Here's the problem we've encountered, was hoping you guys could help me debug what the heck is going on:
In the below diagram, computers on 10.20.1.x cannot ping anything on the 10.20.3.x subnet (Including Firewall B).
However, Firewall A can ping Firewall B and the .3.x server so it's not a VLAN routing problem.
The strange thing is that according to the ASDM Packet trace on Firewall A (Screenshot), packets are allowed to travel freely between the internal pc's and the .3.x subnet servers.
I'm positive the fault lies with Firewall A, but the running config file is way too big to post here so I'll try dig out what looks relevant.
We have the following NAT rule which I would have though was the solution but that doesn't seem to help:
static (inside,bt_dmz) 10.20.1.0 10.20.1.0 netmask 255.255.255.0
(bt_dmz is the interface on Firewall A that runs through to the 10.20.3.x subnet)
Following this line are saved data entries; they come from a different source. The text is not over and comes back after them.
(** X17: a call records at most one entry, and only for an answer with
    choices.  The history after a call is the history before it, or that
    with one entry for this call appended; a call that returns gives one
    response, the recorded one, or the empty text when the answer has no
    choices (and nothing is recorded); a request that raises leaves the
    history as it was and the exception goes on to the caller. *)
Theorem call_records_at_most_one_entry (self : client) (prompt messages : value)
    (kwargs : dict) (h : history) :
  match __call__ self prompt messages kwargs h with
  | (h', Ok out) =>
      (h' = h /\ out = VList [VStr ""])
      \/ exists msgs text usage,
           h' = (h ++ [entry self msgs text usage])%list /\ out = VList [text]
  | (h', Raise _) =>
      h' = h \/ exists msgs text usage, h' = (h ++ [entry self msgs text usage])%list
  end
  /\ (forall x,
        (forall payload, post self payload = Raise x) ->
        (messages <> VNone \/ prompt <> VNone) ->
        __call__ self prompt messages kwargs h = (h, Raise x))
  /\ (forall res,
        (forall payload, post self payload = Ok (VDict res)) ->
        (messages <> VNone \/ prompt <> VNone) ->
        dict_lookup res "choices" = None ->
        __call__ self prompt messages kwargs h = (h, Ok (VList [VStr ""]))).
Proof.
  split; [apply call_history|]. split.
  - intros x Hpost Hgiven.
    unfold __call__, DspyPipeline.bindM, DspyPipeline.lift. cbv beta iota.
    destruct messages; try (now rewrite Hpost).
    destruct prompt; try (now rewrite Hpost).
    destruct Hgiven; contradiction.
  - intros res Hpost Hgiven Hno.
    unfold __call__, DspyPipeline.bindM, DspyPipeline.lift. cbv beta iota.
    assert (R : forall msgs,
               record_response self msgs (VDict res) h = (h, Ok (VList [VStr ""]))).
    { intros msgs.
      unfold record_response, DspyPipeline.bindM, DspyPipeline.lift,
        DspyPipeline.ret.
      cbn [contains]. unfold dict_contains. now rewrite Hno. }
    destruct messages; try (now rewrite Hpost, R).
    destruct prompt; try (now rewrite Hpost, R).
    destruct Hgiven; contradiction.
Qed.

(** X18: an answer whose [usage] is null breaks the client for good.  The
    call appends its entry and then raises [AttributeError] on the log
    line; and from then on, whatever is recorded later, [get_usage_stats]
    raises. *)
Theorem null_usage_breaks_the_statistics (self : client) (messages : value)
    (kwargs : dict) (h : history) (res choice message : dict) (others : list value)
    (text : string) (usage : value) :
  (forall payload, post self payload = Ok (VDict res)) ->
  messages <> VNone ->
  dict_lookup res "choices" = Some (VList (VDict choice :: others)) ->
  dict_lookup choice "message" = Some (VDict message) ->
  dict_lookup message "content" = Some (VStr text) ->
  dict_lookup res "usage" = Some usage ->
  match usage with VDict _ => false | _ => true end = true ->
  __call__ self VNone messages kwargs h
  = ((h ++ [entry self messages (VStr text) usage])%list, Raise AttributeError)
  /\ forall later,
       is_ok (get_usage_stats
                (h ++ entry self messages (VStr text) usage :: later)%list)
       = false.
Proof.
  intros Hpost Hm Hc Hmsg Htext Hu Hbad. split.
  - unfold __call__, DspyPipeline.bindM, DspyPipeline.lift. cbv beta iota.
    destruct messages; try contradiction;
      rewrite Hpost; cbv beta iota;
      unfold record_response, DspyPipeline.bindM, DspyPipeline.lift,
        DspyPipeline.append_step, DspyPipeline.ret;
      cbn [contains getitem get bind]; unfold dict_contains, dict_get_default;
      rewrite Hc; cbn [bind len first];
      replace (0 <? Z.of_nat (List.length (VDict choice :: others)))%Z with true
        by (symmetry; apply Z.ltb_lt; simpl; lia);
      cbv beta iota; cbn [getitem]; rewrite Hmsg; cbn [getitem]; rewrite Htext, Hu;
      cbn [len get]; destruct usage; try discriminate; reflexivity.
  - intros later. apply get_usage_stats_broken.
    rewrite existsb_app. apply orb_true_iff. right.
    cbn [existsb]. apply orb_true_iff. left.
    unfold broken, entry. cbn [dict_get_default dict_lookup String.eqb Ascii.eqb Bool.eqb].
    now destruct usage.
Qed.

End Client.

(** ** [SchemeExtractor.extract] *)

Section SingleCall.
Import Py Models Response Builtins Spec Shape Text Usage SchemeExtractor.
Context {L : Library} {E : Encoder}.
Variable SCHEME_SYSTEM_PROMPT : string.

(** the response the handler of [extract] builds *)
Lemma single_call_fallback (name : string) (x : exn) :
  LLMResponse_init []
    [("raw_response", VStr (exn_str x)); ("model_used", VStr name)]
  = Ok (mk_LLMResponse [] (Some (exn_str x)) None (Some name) None []).
Proof. reflexivity. Qed.

Section AnyClient.
Variable state : Type.
Variable llm : LM state.

Lemma read_responses_sound clock responses st r :
  read_responses state llm clock responses st = Ok r ->
  Forall well_formed (schemes r)
  /\ model_used r = Some (model_name llm)
  /\ match tokens_used r with Some z => (0 <= z)%Z | None => True end
  /\ cot_steps r = [].
Proof.
  unfold read_responses.
  destruct (if truthy responses then first responses else Ok (VStr "")) as [raw|x];
    [|discriminate].
  cbn [bind]. destruct (prefix_slice 200 raw) as [shown|x]; [|discriminate].
  cbn [bind].
  pose proof (parse_with_Forall DspyModules._map_to_scheme_header well_formed clock raw
                modules_map_well_formed) as Hwf.
  unfold DspyModules._parse_response.
  destruct (DspyModules.parse_with DspyModules._map_to_scheme_header clock raw)
    as [out|x]; [|contradiction].
  cbn [bind]. destruct (get_usage_stats llm st) as [usage|x]; [|discriminate].
  cbn [bind]. destruct (get usage "total_tokens" VNone) as [total|x]; [|discriminate].
  cbn [bind]. intros H.
  apply LLMResponse_init_fields in H as (Hs & Ht & Hm & Hc).
  unfold defaulted in Ht, Hm, Hc.
  cbn [dict_lookup String.eqb Ascii.eqb Bool.eqb] in Ht, Hm, Hc.
  repeat split.
  - now rewrite Hs.
  - simpl in Hm. congruence.
  - destruct (tokens_used r) as [z|]; [|exact I].
    unfold optional in Ht. destruct total; try discriminate;
      (destruct (validate_int_ge0 _) as [z'|] eqn:Ez; [|discriminate];
       injection Ht as ->; now apply validate_int_ge0_bound in Ez).
  - congruence.
Qed.

(** X19: [SchemeExtractor.extract] never raises and reads at most 12000
    characters of the body.  Its response always names the client's model,
    holds only records that obey the constraints of [SchemeHeader] (members
    of the enumerations, amounts at least zero, a confidence at least 0 and
    at most 1, hence no NaN) and a token count that is not negative;
    when the call to the client raises, the response has no schemes and
    carries the text of the exception as [raw_response]. *)
Theorem single_call_extract_never_raises (clock : nat -> datetime)
    (email_subject email_body : string) (st : state) :
  (exists r,
     snd (extract SCHEME_SYSTEM_PROMPT state llm clock email_subject email_body st)
     = Ok r
     /\ Forall well_formed (schemes r)
     /\ model_used r = Some (model_name llm)
     /\ match tokens_used r with Some z => (0 <= z)%Z | None => True end)
  /\ extract SCHEME_SYSTEM_PROMPT state llm clock email_subject
       (slice_to 12000 email_body) st
     = extract SCHEME_SYSTEM_PROMPT state llm clock email_subject email_body st
  /\ (forall st' x,
        (forall messages, __call__ llm messages st = (st', Raise x)) ->
        extract SCHEME_SYSTEM_PROMPT state llm clock email_subject email_body st
        = (st', Ok (mk_LLMResponse [] (Some (exn_str x)) None (Some (model_name llm))
                      None []))).
Proof.
  split; [|split].
  - unfold extract. cbv zeta.
    match goal with
    | |- context [__call__ llm ?m st] =>
        destruct (__call__ llm m st) as [st' [responses|x]]
    end; cbn [snd bind try_except].
    + unfold try_except.
      destruct (read_responses state llm clock responses st') as [r|x] eqn:Er.
      * exists r. split; [reflexivity|].
        apply read_responses_sound in Er as (H1 & H2 & H3 & _). now repeat split.
      * rewrite single_call_fallback. eexists. split; [reflexivity|].
        repeat split. constructor.
    + rewrite single_call_fallback. eexists. split; [reflexivity|].
      repeat split. constructor.
  - unfold extract. cbv zeta. now rewrite slice_to_slice_to by lia.
  - intros st' x Hcall. unfold extract. cbv zeta. rewrite Hcall.
    cbn [bind try_except]. now rewrite single_call_fallback.
Qed.

End AnyClient.

Section WithOpenRouter.
Variable self : OpenRouterLLM.client.

(** X20: with [OpenRouterLLM] as the client, [tokens_used] is the total of
    the client's whole history, not the cost of this extraction.  For an
    answer with a text completion and integer usage counts, [extract]
    appends one entry to the history and returns the records parsed from
    the completion, the completion as [raw_response], and as [tokens_used]
    the [total_tokens] of all earlier entries plus those of this answer. *)
Theorem tokens_used_is_the_total_of_the_history (clock : nat -> datetime)
    (email_subject email_body : string) (h : OpenRouterLLM.history)
    (res choice message u : dict) (others : list value) (text : string)
    (p c n : Z) :
  (forall payload, OpenRouterLLM.post self payload = Ok (VDict res)) ->
  dict_lookup res "choices" = Some (VList (VDict choice :: others)) ->
  dict_lookup choice "message" = Some (VDict message) ->
  dict_lookup message "content" = Some (VStr text) ->
  dict_lookup res "usage" = Some (VDict u) ->
  dict_lookup u "prompt_tokens" = Some (VInt p) ->
  dict_lookup u "completion_tokens" = Some (VInt c) ->
  dict_lookup u "total_tokens" = Some (VInt n) ->
  forallb counted h = true ->
  (0 <= total "total_tokens" h + n)%Z ->
  exists messages out,
    extract SCHEME_SYSTEM_PROMPT OpenRouterLLM.history (open_router self) clock
      email_subject email_body h
    = ((h ++ [entry self messages (VStr text) (VDict u)])%list,
       Ok (mk_LLMResponse out (Some text) (Some (total "total_tokens" h + n)%Z)
             (Some (OpenRouterLLM.model_name self)) None []))
    /\ DspyModules._parse_response clock (VStr text) = Ok out.
Proof.
  intros Hpost Hc Hmsg Htext Hu Hp Hcm Hn Hh Hpos.
  unfold extract. cbv zeta.
  match goal with
  | |- context [__call__ (open_router self) ?m h] => set (messages := m)
  end.
  exists messages.
  destruct (parse_with_total DspyModules._map_to_scheme_header clock (VStr text))
    as [out Hout].
  exists out. split; [|exact Hout].
  assert (Hcall : __call__ (open_router self) messages h
                  = ((h ++ [entry self messages (VStr text) (VDict u)])%list,
                     Ok (VList [VStr text]))).
  { unfold open_router, __call__, OpenRouterLLM.__call__, DspyPipeline.bindM,
      DspyPipeline.lift.
    cbv beta iota. subst messages. cbv beta iota. rewrite Hpost. cbv beta iota.
    unfold OpenRouterLLM.record_response, DspyPipeline.bindM, DspyPipeline.lift,
      DspyPipeline.append_step, DspyPipeline.ret.
    cbn [contains getitem get bind]. unfold dict_contains, dict_get_default.
    rewrite Hc. cbn [bind len first].
    replace (0 <? Z.of_nat (List.length (VDict choice :: others)))%Z with true
      by (symmetry; apply Z.ltb_lt; simpl; lia).
    cbv beta iota. cbn [getitem]. rewrite Hmsg. cbn [getitem].
    rewrite Htext, Hu. cbn [len get]. reflexivity. }
  rewrite Hcall. cbn [bind]. unfold read_responses.
  cbn [truthy first bind prefix_slice].
  unfold DspyModules._parse_response in Hout |- *. rewrite Hout. cbn [bind].
  cbn [get_usage_stats open_router].
  assert (Hx : forall k z, dict_lookup u k = Some (VInt z) ->
               count k (entry self messages (VStr text) (VDict u)) = Some z).
  { intros k z Hk. unfold count, entry, dict_get_default.
    cbn [dict_lookup String.eqb Ascii.eqb Bool.eqb]. now rewrite Hk. }
  rewrite get_usage_stats_counted.
  2:{ rewrite forallb_app, Hh. simpl. unfold counted.
      now rewrite (Hx _ _ Hp), (Hx _ _ Hcm), (Hx _ _ Hn). }
  cbn [get dict_get_default dict_lookup String.eqb Ascii.eqb Bool.eqb bind].
  rewrite total_app, (total_single _ _ _ (Hx _ _ Hn)).
  unfold LLMResponse_init, defaulted.
  cbn [dict_lookup String.eqb Ascii.eqb Bool.eqb optional validate_str option_map].
  unfold validate_int_ge0.
  destruct (Z.ltb_spec (total "total_tokens" h + n) 0) as [Hneg|_]; [lia|].
  reflexivity.
Qed.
We also have icmp permitted:
icmp permit 10.20.1.0 255.255.255.0 inside
icmp permit 10.20.2.0 255.255.255.0 dmz
icmp permit 10.20.3.0 255.255.255.0 bt_dmz
Access list rule:
access-list outside_access_in_dmz extended permit icmp any any
If Firewall A can ping Firewall B and the server, it feels like routing between VLANS is ok but why then can I not ping the server on that VLAN from my internal PC? Could there be a conflicting rule?